### Your goal
The entries below are to be copied exactly, with nothing left out.

Dataset excerpts
________
(** the [while] loop that merges two runs *)
Fixpoint srt_merge (fuel : nat) (m : heap) (_hs_p : ptr) (_hs_psize : Z) (_hs_q : ptr) (_hs_qsize : Z) (_hs_list _hs_tail : ptr)
    : res (heap * ptr * ptr * ptr) :=
  match fuel with
  | O => Fault NoFuel
  | S fuel =>
      if (0 <? _hs_psize) || ((0 <? _hs_qsize) && negb (_hs_q =? 0)) then
        let* (_hs_e, (_hs_p, _hs_psize), (_hs_q, _hs_qsize)) := srt_take m _hs_p _hs_psize _hs_q _hs_qsize in
        let* (m, _hs_list) := srt_put m _hs_e _hs_list _hs_tail in
        srt_merge fuel m _hs_p _hs_psize _hs_q _hs_qsize _hs_list _hs_e
      else Ok (m, _hs_q, _hs_list, _hs_tail)
  end.

(** the [while (_hs_p)] loop: one pass over the list *)
Fixpoint srt_pass (fuel : nat) (m : heap) (_hs_insize : Z) (_hs_p _hs_list _hs_tail : ptr) (_hs_nmerges : Z)
    : res (heap * ptr * ptr * Z) :=
  match fuel with
  | O => Fault NoFuel
  | S fuel' =>
      if _hs_p =? 0 then Ok (m, _hs_list, _hs_tail, _hs_nmerges)
      else
        let _hs_nmerges := u32 (_hs_nmerges + 1) in
        let* (_hs_q, _hs_psize) := srt_skip (Z.to_nat _hs_insize) m _hs_p 0 in
        let* (m, _hs_q, _hs_list, _hs_tail) := srt_merge (S (size (next m))) m _hs_p _hs_psize _hs_q _hs_insize _hs_list _hs_tail in
        srt_pass fuel' m _hs_insize _hs_q _hs_list _hs_tail _hs_nmerges
  end.

(** the [while (_hs_looping)] loop: the heap, the first and the last element *)
Fixpoint srt_loop (fuel : nat) (m : heap) (_hs_list : ptr) (_hs_insize : Z) : res (heap * ptr * ptr) :=
  match fuel with
  | O => Fault NoFuel
  | S fuel =>
      let* (m, _hs_list, _hs_tail, _hs_nmerges) := srt_pass (S (size (next m))) m _hs_insize _hs_list 0 0 0 in
      let* m := (if negb (_hs_tail =? 0) then set_next m _hs_tail 0 else Ok m) in
      if _hs_nmerges <=? 1 then Ok (m, _hs_list, _hs_tail)
      else srt_loop fuel m _hs_list (u32 (_hs_insize * 2))
  end.

Definition HASH_SRT (t : hash) : res hash :=
  if hd t =? 0 then Ok t
  else
    let* b := head_tbl t in
    let* (m, list, tail) := srt_loop (S (size (next (mem t)))) (mem t) (hd t) 1 in
    Ok (mk_hash list (Some (set_tail b tail)) m).
End sort.

(** ** The reference: stable insertion sort *)
Section reference.
Context {A : Type} (le : A -> A -> bool).

(** in front of the first element that is not less *)
Fixpoint insert_le (x : A) (l : list A) : list A :=
  match l with
  | [] => [x]
  | y :: l' => if le x y then x :: l else y :: insert_le x l'
  end.
Lemma print_addr_array junk a : valid a -> print_addr junk a.1 a.2 = Ok (array junk a).
Proof.
  intros Ha. pose proof (text_length a Ha) as Hl. unfold print_addr, array.
  assert (dec (to_int a.1) ++ 58 :: dec a.2 ++ [0] = text a ++ [0]) as -> 
    by (unfold text; by rewrite <- (app_assoc (dec (to_int a.1)) (58 :: dec a.2) [0])).
  rewrite <- (take_drop (S (length (text a))) (replicate 20 junk)).
  rewrite blit_prefix by (unfold zlen; rewrite length_app, length_take, length_replicate; cbn [length]; lia).
  rewrite <- app_assoc, drop_replicate. cbn [app].
  by replace (20 - S (length (text a)))%nat with (19 - length (text a))%nat by lia.
Qed.

Lemma index_of_app s c m i n :
  Forall (fun b => b <> c) s -> (length s < n)%nat -> index_of (s ++ c :: m) c i n = Ok (i + zlen s).
Proof.
  intros Hs. revert i n. induction Hs as [|b s Hb Hs IH]; intros i [|n] Hn; simpl in Hn; [lia| |lia|].
  - cbn [index_of app deref res_bind]. rewrite Z.eqb_refl. change (zlen (@nil Z)) with 0. by rewrite Z.add_0_r.
  - cbn [index_of app deref res_bind tail]. rewrite (proj2 (Z.eqb_neq b c) Hb), IH by lia.
    rewrite zlen_cons. f_equal. lia.
Qed.

Lemma strn_exact s m : no_nul s -> strn (s ++ m) (length s) = Ok s.
Proof.
  induction 1 as [|b s Hb Hs IH]; [done|]. cbn [strn app length]. rewrite (proj2 (Z.eqb_neq b 0) Hb). by rewrite IH.
Qed.

Lemma port_bounds_skip s m i start n :
  Forall (fun b => b <> 0 /\ b <> 58) s -> (length s <= n)%nat ->
  port_bounds (s ++ m) i start n = port_bounds m (i + zlen s) start (n - length s).
Proof.
  intros Hs. revert i n. induction Hs as [|b s [Hb Hc] Hs IH]; intros i n Hn.
  - change (zlen (@nil Z)) with 0. by rewrite Z.add_0_r, Nat.sub_0_r.
  - destruct n as [|n]; simpl in Hn; [lia|]. cbn [port_bounds app deref res_bind tail length].
    rewrite (proj2 (Z.eqb_neq b 58) Hc), andb_false_r, (proj2 (Z.eqb_neq b 0) Hb), IH by lia.
    rewrite zlen_cons. f_equal; lia.
Qed.

Lemma get_ip_text a m : valid a -> get_ip (text a ++ m) = Ok a.1.
Proof.
  intros Ha. pose proof (text_length a Ha) as Hl. unfold text in *. rewrite length_app in Hl. cbn [length] in Hl.
  unfold get_ip. rewrite <- app_assoc. cbn [app].
  rewrite index_of_app; [|apply dec_no_colon|lia]. cbn [res_bind].
  replace (Z.to_nat (0 + zlen (dec (to_int a.1)))) with (length (dec (to_int a.1))) by (unfold zlen; lia).
  rewrite strn_exact by apply dec_no_nul. cbn [res_bind].
  pose proof (to_int_range a.1). rewrite strtoul0_dec by (unfold LLONG_MIN, LLONG_MAX; lia). cbn [res_bind]. f_equal.
  rewrite mod_mod_pow by lia. unfold to_int. rewrite wrap_s_congr by lia. apply Z.mod_small, Ha.
Qed.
________
### Task answer
(** the [while] loop that merges two runs *)
Fixpoint srt_merge (fuel : nat) (m : heap) (_hs_p : ptr) (_hs_psize : Z) (_hs_q : ptr) (_hs_qsize : Z) (_hs_list _hs_tail : ptr)
    : res (heap * ptr * ptr * ptr) :=
  match fuel with
  | O => Fault NoFuel
  | S fuel =>
      if (0 <? _hs_psize) || ((0 <? _hs_qsize) && negb (_hs_q =? 0)) then
        let* (_hs_e, (_hs_p, _hs_psize), (_hs_q, _hs_qsize)) := srt_take m _hs_p _hs_psize _hs_q _hs_qsize in
        let* (m, _hs_list) := srt_put m _hs_e _hs_list _hs_tail in
        srt_merge fuel m _hs_p _hs_psize _hs_q _hs_qsize _hs_list _hs_e
      else Ok (m, _hs_q, _hs_list, _hs_tail)
  end.

(** the [while (_hs_p)] loop: one pass over the list *)
Fixpoint srt_pass (fuel : nat) (m : heap) (_hs_insize : Z) (_hs_p _hs_list _hs_tail : ptr) (_hs_nmerges : Z)
    : res (heap * ptr * ptr * Z) :=
  match fuel with
  | O => Fault NoFuel
  | S fuel' =>
      if _hs_p =? 0 then Ok (m, _hs_list, _hs_tail, _hs_nmerges)
      else
        let _hs_nmerges := u32 (_hs_nmerges + 1) in
        let* (_hs_q, _hs_psize) := srt_skip (Z.to_nat _hs_insize) m _hs_p 0 in
        let* (m, _hs_q, _hs_list, _hs_tail) := srt_merge (S (size (next m))) m _hs_p _hs_psize _hs_q _hs_insize _hs_list _hs_tail in
        srt_pass fuel' m _hs_insize _hs_q _hs_list _hs_tail _hs_nmerges
  end.

(** the [while (_hs_looping)] loop: the heap, the first and the last element *)
Fixpoint srt_loop (fuel : nat) (m : heap) (_hs_list : ptr) (_hs_insize : Z) : res (heap * ptr * ptr) :=
  match fuel with
  | O => Fault NoFuel
  | S fuel =>
      let* (m, _hs_list, _hs_tail, _hs_nmerges) := srt_pass (S (size (next m))) m _hs_insize _hs_list 0 0 0 in
      let* m := (if negb (_hs_tail =? 0) then set_next m _hs_tail 0 else Ok m) in
      if _hs_nmerges <=? 1 then Ok (m, _hs_list, _hs_tail)
      else srt_loop fuel m _hs_list (u32 (_hs_insize * 2))
  end.

Definition HASH_SRT (t : hash) : res hash :=
  if hd t =? 0 then Ok t
  else
    let* b := head_tbl t in
    let* (m, list, tail) := srt_loop (S (size (next (mem t)))) (mem t) (hd t) 1 in
    Ok (mk_hash list (Some (set_tail b tail)) m).
End sort.

(** ** The reference: stable insertion sort *)
Section reference.
Context {A : Type} (le : A -> A -> bool).

(** in front of the first element that is not less *)
Fixpoint insert_le (x : A) (l : list A) : list A :=
  match l with
  | [] => [x]
  | y :: l' => if le x y then x :: l else y :: insert_le x l'
  end.
Lemma print_addr_array junk a : valid a -> print_addr junk a.1 a.2 = Ok (array junk a).
Proof.
  intros Ha. pose proof (text_length a Ha) as Hl. unfold print_addr, array.
  assert (dec (to_int a.1) ++ 58 :: dec a.2 ++ [0] = text a ++ [0]) as -> 
    by (unfold text; by rewrite <- (app_assoc (dec (to_int a.1)) (58 :: dec a.2) [0])).
  rewrite <- (take_drop (S (length (text a))) (replicate 20 junk)).
  rewrite blit_prefix by (unfold zlen; rewrite length_app, length_take, length_replicate; cbn [length]; lia).
  rewrite <- app_assoc, drop_replicate. cbn [app].
  by replace (20 - S (length (text a)))%nat with (19 - length (text a))%nat by lia.
Qed.

Lemma index_of_app s c m i n :
  Forall (fun b => b <> c) s -> (length s < n)%nat -> index_of (s ++ c :: m) c i n = Ok (i + zlen s).
Proof.
  intros Hs. revert i n. induction Hs as [|b s Hb Hs IH]; intros i [|n] Hn; simpl in Hn; [lia| |lia|].
  - cbn [index_of app deref res_bind]. rewrite Z.eqb_refl. change (zlen (@nil Z)) with 0. by rewrite Z.add_0_r.
  - cbn [index_of app deref res_bind tail]. rewrite (proj2 (Z.eqb_neq b c) Hb), IH by lia.
    rewrite zlen_cons. f_equal. lia.
Qed.

Lemma strn_exact s m : no_nul s -> strn (s ++ m) (length s) = Ok s.
Proof.
  induction 1 as [|b s Hb Hs IH]; [done|]. cbn [strn app length]. rewrite (proj2 (Z.eqb_neq b 0) Hb). by rewrite IH.
Qed.

Lemma port_bounds_skip s m i start n :
  Forall (fun b => b <> 0 /\ b <> 58) s -> (length s <= n)%nat ->
  port_bounds (s ++ m) i start n = port_bounds m (i + zlen s) start (n - length s).
Proof.
  intros Hs. revert i n. induction Hs as [|b s [Hb Hc] Hs IH]; intros i n Hn.
  - change (zlen (@nil Z)) with 0. by rewrite Z.add_0_r, Nat.sub_0_r.
  - destruct n as [|n]; simpl in Hn; [lia|]. cbn [port_bounds app deref res_bind tail length].
    rewrite (proj2 (Z.eqb_neq b 58) Hc), andb_false_r, (proj2 (Z.eqb_neq b 0) Hb), IH by lia.
    rewrite zlen_cons. f_equal; lia.
Qed.

Lemma get_ip_text a m : valid a -> get_ip (text a ++ m) = Ok a.1.
Proof.
  intros Ha. pose proof (text_length a Ha) as Hl. unfold text in *. rewrite length_app in Hl. cbn [length] in Hl.
  unfold get_ip. rewrite <- app_assoc. cbn [app].
  rewrite index_of_app; [|apply dec_no_colon|lia]. cbn [res_bind].
  replace (Z.to_nat (0 + zlen (dec (to_int a.1)))) with (length (dec (to_int a.1))) by (unfold zlen; lia).
  rewrite strn_exact by apply dec_no_nul. cbn [res_bind].
  pose proof (to_int_range a.1). rewrite strtoul0_dec by (unfold LLONG_MIN, LLONG_MAX; lia). cbn [res_bind]. f_equal.
  rewrite mod_mod_pow by lia. unfold to_int. rewrite wrap_s_congr by lia. apply Z.mod_small, Ha.
Qed.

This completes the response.